▶ **Data shown**:
◆ ◆ ◆ ◆ ◆

(** A sealed message opens to the message. *)
Lemma open_seal (iv p : bytes) :
  open E iv (crypt E iv p) (tag E iv (crypt E iv p)) = Some p.
Proof.
  unfold open. now rewrite bytes_eqb_refl, crypt_involutive.
Qed.

End WithCipher.
End GCMFacts.

(** ** The encryption service *)

Module EncryptionFacts.
Import Base64 TransportFacts GCMFacts.

Lemma load_key_length (environ : option str) (key : bytes) :
  _load_key environ = Ok key -> length key = 32%nat.
Proof.
  unfold _load_key. destruct environ as [[|c s]|]; try discriminate.
  destruct (Hex.fromhex (c :: s)) as [kb|]; cbn [bind]; [|discriminate].
  destruct (Nat.eqb (length kb) 32) eqn:E; cbn [negb]; [|discriminate].
  intros [= <-]. now apply Nat.eqb_eq.
Qed.

Lemma new_ok (key : bytes) : length key = 32%nat -> AESGCM.new key = Ok key.
Proof. intro H. unfold AESGCM.new. now rewrite H. Qed.

Lemma token_bytes_length (n : nat) (rnd : random) :
  length (fst (token_bytes n rnd)) = n.
Proof. cbn. now rewrite length_map, length_seq. Qed.

Lemma check_nonce_ok (nonce : bytes) :
  (8 <= length nonce <= 128)%nat -> AESGCM.check_nonce nonce = Ok tt.
Proof.
  intros [H1 H2]. unfold AESGCM.check_nonce.
  destruct (Nat.ltb_spec (length nonce) 8); [lia|].
  destruct (Nat.ltb_spec 128 (length nonce)); [lia|]. reflexivity.
Qed.
(** X8.  When the installation is interrupted by an exception that does
    not derive from [Exception], [except Exception] lets it through:
    [main] raises it at once.  No port is probed, no server is started,
    no connection is opened and nothing but the first line is printed. *)
Theorem interrupted_install_aborts (a : args) (w : world) (e : exn) :
  arg_use_sdk a = true -> pip_result w = Some e -> is_Exception e = false ->
  outcome (main a) w = Raise e /\
  events_of (main a) w = [EvPrint Stdout installing_line; EvSubprocess pip_argv] /\
  listening (snd (main a w)) = listening w.
Proof.
  intros Hs Hp He.
  assert (Io : install_outcome a w = Raise e)
    by (unfold install_outcome; now rewrite Hs, Hp, He).
  assert (Ie : install_events a w = sdk_interrupted_events)
    by (unfold install_events; now rewrite Hs, Hp, He).
  destruct (main a w) as [r w'] eqn:H.
  destruct (main_shape _ _ _ _ H)
    as [(e' & X & -> & ->)|[(X & _)|(X & _)]]; try congruence.
  rewrite Io in X. injection X as <-.
  destruct (run_events _ _ _ _ _ H (trace_logs _ _)) as [-> ->].
  destruct (state_logs (install_events a w) w) as (_ & _ & L & _).
  rewrite Ie. simpl snd. rewrite <- Ie. auto.
Qed.

(** X4.  When the server cannot bind the resolved port, [main] raises
    [OSError] as soon as it tries: after the installation and the probe
    for a free port it does nothing more.  It does not connect, reads no
    timer and prints no report. *)
Theorem bind_failure_aborts (a : args) (w : world) :
  install_outcome a w = Ok tt ->
  can_bind w (arg_host a) (resolved_port a w) = false ->
  outcome (main a) w = Raise OSError /\
  events_of (main a) w = install_events a w ++ probe_events a w /\
  listening (snd (main a w)) = listening w.
Proof.
  intros Hi Hb. destruct (main a w) as [r w'] eqn:H.
  destruct (main_shape _ _ _ _ H)
    as [(e' & X & _)|[(_ & _ & -> & ->)|(_ & X & _)]]; try congruence.
  destruct (run_events _ _ _ _ _ H (trace_before_serve _ _)) as [-> ->].
  simpl snd. rewrite state_before_serve. auto.
Qed.

(** ** The handler and the exceptions it does not catch

    X10.  The handler raises only what [except Exception] does not
    catch: when it raises [e], then [e] does not derive from [Exception]
    and is the exception that closed the link.  Such an exception on a
    link that is already closed goes through at once, and the handler
    has done nothing. *)
Theorem handler_raises_only_non_errors (w : world) (e : exn) :
  (outcome echo_handler w = Raise e ->
   is_Exception e = false /\ link (snd (echo_handler w)) = Some e) /\
  (link w = Some e -> is_Exception e = false ->
   outcome echo_handler w = Raise e /\ events_of echo_handler w = []).
Proof.
  split.
  - unfold outcome. destruct (echo_handler w) as [r w1] eqn:E. simpl.
    intros ->. apply echo_handler_spec in E.
    destruct E as (_ & _ & _ & L & X). auto.
  - intros Hl He.
    assert (E : echo_handler w = (Raise e, w)).
    { unfold echo_handler, try_except.
      destruct (inbox ServerSide w); simpl;
        rewrite (ws_recv_closed _ _ _ Hl); destruct e; try discriminate He;
        reflexivity. }
    unfold outcome. rewrite E. split; [reflexivity|].
    apply events_of_ext. rewrite E. simpl. now rewrite app_nil_r.
Qed.

(** ** The address names the port *)

Lemma str_int_inj (n n' : Z) : str_int n = str_int n' -> n = n'.
Proof.
  unfold str_int. intros H.
  assert (N : forall z, Z.to_int z <> Decimal.Pos Decimal.Nil /\
                        Z.to_int z <> Decimal.Neg Decimal.Nil).
  { intros [|q|q]; simpl; split; try discriminate;
      intros X; injection X as X; now apply DecimalPos.Unsigned.to_uint_nonnil in X. }
  apply (f_equal NilZero.int_of_string) in H.
  destruct (N n) as [A B]. destruct (N n') as [A' B'].
  rewrite !NilZero.isi in H by assumption.
  injection H as H. now apply DecimalZ.to_int_inj.
Qed.

Lemma append_inv_head (s a b : string) : (s ++ a = s ++ b)%string -> a = b.
Proof.
  induction s as [|c s IH]; simpl; intros H; [exact H|].
  injection H as H. auto.
Qed.

Lemma ws_uri_inj (host : string) (p p' : Z) :
  ws_uri host p = ws_uri host p' -> p = p'.
Proof.
  unfold ws_uri. intros H.
  repeat apply append_inv_head in H. now apply str_int_inj.
Qed.

(** X11.  For a given host the address [ws://host:port] names its port:
    two ports give the same address only when they are equal.  So a driver
    given another port than the one the server listens on is refused:
    [run_benchmark] raises [OSError] at once and nothing else happens. *)
Theorem wrong_port_is_refused (host : string) (p p' iters payload : Z) (w : world) :
  listening w = Some (host, p') -> p <> p' ->
  ws_uri host p <> ws_uri host p' /\
  outcome (run_benchmark host p iters payload) w = Raise OSError /\
  events_of (run_benchmark host p iters payload) w = [].
Proof.
  intros Hl Hp.
  assert (U : ws_uri host p <> ws_uri host p')
    by (intros X; apply Hp; eapply ws_uri_inj; exact X).
  split; [exact U|].
  assert (E : run_benchmark host p iters payload w = (Raise OSError, w)).
  { unfold run_benchmark, async_with, bind, connect. rewrite Hl.
    apply String.eqb_neq in U. now rewrite U. }
  unfold outcome. rewrite E. split; [reflexivity|].
  apply events_of_ext. rewrite E. simpl. now rewrite app_nil_r.
Qed.

(** ** Where the exceptions of a run come from *)

Lemma closed_by_fault_refl (w : world) : closed_by_fault w w.
Proof. split; auto. Qed.

Lemma closed_by_fault_trans (a b c : world) :
  closed_by_fault a b -> closed_by_fault b c -> closed_by_fault a c.
Proof.
  intros [F1 L1] [F2 L2]. split; [congruence|].
  intros e H. destruct (L2 e H) as [X|[k X]]; [auto|].
  right. exists k. congruence.
Qed.

Lemma closed_by_fault_struck (e : exn) (w : world) :
  faults w (netops w) = Some e -> closed_by_fault w (struck e w).
Proof.
  intros F. split; [reflexivity|]. intros e' H. simpl in H. inv H.
  right. now exists (netops w).
Qed.

Lemma closed_by_fault_same (w w' : world) :
  faults w' = faults w -> link w' = link w -> closed_by_fault w w'.
Proof. intros F L. split; [exact F|]. intros e H. left. congruence. Qed.

Lemma closed_by_fault_inbox (s : side) (q : list frame) (w : world) :
  closed_by_fault w (set_inbox s q w).
Proof. apply closed_by_fault_same; now destruct s. Qed.

Lemma closed_by_fault_open (w : world) : closed_by_fault w (set_link None w).
Proof. split; [reflexivity|]. intros e H. discriminate H. Qed.

Create HintDb prov.
#[local] Hint Resolve closed_by_fault_refl closed_by_fault_trans
  closed_by_fault_struck closed_by_fault_inbox closed_by_fault_open : prov.
#[local] Hint Extern 1 (closed_by_fault _ _) =>
  (apply closed_by_fault_same; reflexivity) : prov.

Lemma echo_handler_closed_by_fault : keeps closed_by_fault echo_handler.
Proof.
  apply (@keeps_echo_handler closed_by_fault (fun _ => True)); eauto with prov.
Qed.

Lemma run_handler_closed_by_fault : keeps closed_by_fault run_handler.
Proof.
  intros w r w' H. unfold run_handler in H.
  destruct (handler_alive w); [|inv H; apply closed_by_fault_refl].
  destruct (echo_handler w) as [[u|e|] w1] eqn:E;
    pose proof (echo_handler_closed_by_fault _ _ _ E) as K;
    apply echo_handler_spec in E; destruct E as (_ & _ & _ & Hr); inv H.
  - destruct Hr as (e0 & L & _).
    eapply closed_by_fault_trans; [exact K|].
    apply closed_by_fault_same; unfold close_link; simpl; now rewrite L.
  - destruct Hr as (L & _).
    eapply closed_by_fault_trans; [exact K|].
    apply closed_by_fault_same; unfold close_link; simpl; now rewrite L.
  - exact K.
Qed.

Ltac prov_bind :=
  apply (keeps_bind closed_by_fault closed_by_fault_trans).

Ltac prov_ret := apply (keeps_ret closed_by_fault closed_by_fault_refl).

Lemma logging_closed_by_fault {A} (m : M A) :
  (forall w r w', m w = (r, w') -> faults w' = faults w /\ link w' = link w) ->
  keeps closed_by_fault m.
Proof.
  intros Hm w r w' H. destruct (Hm _ _ _ H). now apply closed_by_fault_same.
Qed.

Lemma client_recv_closed_by_fault : keeps closed_by_fault client_recv.
Proof.
  unfold client_recv. prov_bind; [apply run_handler_closed_by_fault|].
  intros _. apply (@keeps_ws_recv closed_by_fault (fun _ => True)); eauto with prov.
Qed.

◆ ◆ ◆ ◆ ◆

▶ **What is expected**: Output the material above exactly, but only from the line that carries "intros [F1 L1]" through the line that carries "Proof. apply closed_by_fault_same;".

▶ **Your response**:
  intros [F1 L1] [F2 L2]. split; [congruence|].
  intros e H. destruct (L2 e H) as [X|[k X]]; [auto|].
  right. exists k. congruence.
Qed.

Lemma closed_by_fault_struck (e : exn) (w : world) :
  faults w (netops w) = Some e -> closed_by_fault w (struck e w).
Proof.
  intros F. split; [reflexivity|]. intros e' H. simpl in H. inv H.
  right. now exists (netops w).
Qed.

Lemma closed_by_fault_same (w w' : world) :
  faults w' = faults w -> link w' = link w -> closed_by_fault w w'.
Proof. intros F L. split; [exact F|]. intros e H. left. congruence. Qed.

Lemma closed_by_fault_inbox (s : side) (q : list frame) (w : world) :
  closed_by_fault w (set_inbox s q w).
Proof. apply closed_by_fault_same; now destruct s. Qed.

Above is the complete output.